▶ **Records for the task**
(** C3, as stated, fails: the endpoint answers, and not with an empty list,
    yet [initialize] raises, for the answer has status 503. *)
Lemma initialize_rejects_error_status :
  reachable (lists_models 503 ["local-model"])
  ∧ ¬ lists_no_model (lists_models 503 ["local-model"])
  ∧ ¬ initialized default_LMStudioService (lists_models 503 ["local-model"])
  ∧ fst (fst (initialize default_LMStudioService
                (lists_models 503 ["local-model"])))
    = Raise (mkException RuntimeError "Failed to connect to LM Studio: 503").
Proof.
  split; [by eexists|]. split.
  - intros (r & d & Hr & Hd & Hids). injection Hr as <-.
    simpl in Hd. injection Hd as <-. discriminate Hids.
  - split; [|reflexivity]. intros [H _]. discriminate H.
Qed.

(** ** The HTTP endpoint *)

(** The first event of the orchestrator is the record of its start. *)
Lemma generate_documents_starts self w request :
  ∃ tr, snd (generate_documents self w request)
        = LogInfo "Starting document generation" :: tr.
Proof.
  unfold generate_documents, gather. run_monad.
  destruct (process_results _ _ _ _) as [[docs|e] tr]; simpl; by eexists.
Qed.

Lemma api_generate_documents_eq request svc w :
  ∃ response tr,
    generate_documents svc w request = (Ok response, tr)
    ∧ api_generate_documents request svc w
      = if bool_decide (strip (input_text request) = "") then
          (Raise (http_exception 400 "Input text cannot be empty"),
           refusal_trace)
        else if bool_decide (10000 < len (input_text request))%Z then
          (Raise (http_exception 400
                    "Input text too long (max 10,000 characters)"),
           refusal_trace)
        else
          (Ok response,
           (refusal_trace ++ tr
            ++ [LogInfo "Generation completed successfully"])%list).
Proof.
  destruct (generate_documents_spec svc w request) as (tr & Heq & _).
  eexists _, tr. split; [exact Heq|].
  unfold api_generate_documents, truthy. rewrite Heq. run_monad.
  case_bool_decide; simpl; [done|].
  case_bool_decide; simpl; [done|].
  by rewrite ?app_nil_r.
Qed.

(** C7, as the code has it. The handler of [POST /generate] raises an
    [HTTPException] of status 400 for every request whose input text is
    empty or white space only and for every request whose input text has
    more than 10,000 characters; it returns the response of the orchestrator
    for every other request; and it raises for no request an exception of
    another status than 400, the status 500 being that of unexpected errors.
    The trace of a refusal has neither the record with which the
    orchestrator starts nor a posted request: the orchestrator was not
    called. *)
Theorem generate_endpoint_validation request svc w :
  (strip (input_text request) = "" →
   api_generate_documents request svc w
   = (Raise (http_exception 400 "Input text cannot be empty"), refusal_trace))
  ∧ ((10000 < len (input_text request))%Z →
     ∃ detail,
       api_generate_documents request svc w
       = (Raise (http_exception 400 detail), refusal_trace))
  ∧ (strip (input_text request) ≠ "" →
     (len (input_text request) ≤ 10000)%Z →
     ∃ response tr,
       api_generate_documents request svc w = (Ok response, tr)
       ∧ fst (generate_documents svc w request) = Ok response)
  ∧ (∀ e tr,
       api_generate_documents request svc w = (Raise e, tr) →
       exc_class e = HTTPException 400 ∧ tr = refusal_trace)
  ∧ ((LogInfo "Starting document generation" ∉ refusal_trace)
     ∧ posted refusal_trace = []
     ∧ (∃ tr, snd (generate_documents svc w request)
              = LogInfo "Starting document generation" :: tr)).
Proof.
  destruct (api_generate_documents_eq request svc w)
    as (response & tr & Hgen & Heq).
  rewrite Heq. split; [|split; [|split; [|split]]]; cycle 4.
  { split; [|split; [done | apply generate_documents_starts]].
    intros H. inversion H as [|? ? ? H']; subst. inversion H'. }
  - intros Hs. by rewrite bool_decide_eq_true_2.
  - intros Hl. case_bool_decide; [by eexists|].
    rewrite bool_decide_eq_true_2 by done. by eexists.
  - intros Hs Hl. rewrite bool_decide_eq_false_2 by done.
    rewrite bool_decide_eq_false_2 by lia.
    eexists _, _. split; [reflexivity|]. by rewrite Hgen.
  - intros e tr'. repeat case_bool_decide; intros [= <- <-]; done.
Qed.

Lemma generate_endpoint_validation_witness :
  api_generate_documents long_request example_service flaky_world
  = (Raise (http_exception 400 "Input text too long (max 10,000 characters)"),
     refusal_trace)
  ∧ ∃ response tr,
      api_generate_documents example_request example_service flaky_world
      = (Ok response, tr)
      ∧ fst (generate_documents example_service flaky_world example_request)
        = Ok response.
Proof.
  split.
  - destruct (generate_endpoint_validation long_request example_service
                flaky_world) as (_ & H & _).
    destruct H as [detail Heq]; [by vm_compute|].
    rewrite Heq. vm_compute in Heq. by injection Heq as <-.
  - destruct (generate_endpoint_validation example_request example_service
                flaky_world) as (_ & _ & H & _).
    apply H; [by vm_compute | by vm_compute].
Defined.

(** C7, as stated, fails: an input text of one space has a length between 1
    and 10,000, and the handler refuses it with status 400. *)
Lemma blank_input_is_refused :
  (1 ≤ len (input_text blank_request) ≤ 10000)%Z
  ∧ ¬ accepted blank_request example_service flaky_world
  ∧ api_generate_documents blank_request example_service flaky_world
    = (Raise (http_exception 400 "Input text cannot be empty"), refusal_trace).
Proof.
  split; [by vm_compute|]. split; [|reflexivity].
  intros (response & tr & H). discriminate H.
Qed.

▶ **What is required**
Scan the entries above for the line containing "destruct (generate_documents_spec svc", and copy it and all lines after it exactly, down to and including the line containing "for every other".

▶ **Response box**
  destruct (generate_documents_spec svc w request) as (tr & Heq & _).
  eexists _, tr. split; [exact Heq|].
  unfold api_generate_documents, truthy. rewrite Heq. run_monad.
  case_bool_decide; simpl; [done|].
  case_bool_decide; simpl; [done|].
  by rewrite ?app_nil_r.
Qed.

(** C7, as the code has it. The handler of [POST /generate] raises an
    [HTTPException] of status 400 for every request whose input text is
    empty or white space only and for every request whose input text has
    more than 10,000 characters; it returns the response of the orchestrator
    for every other request; and it raises for no request an exception of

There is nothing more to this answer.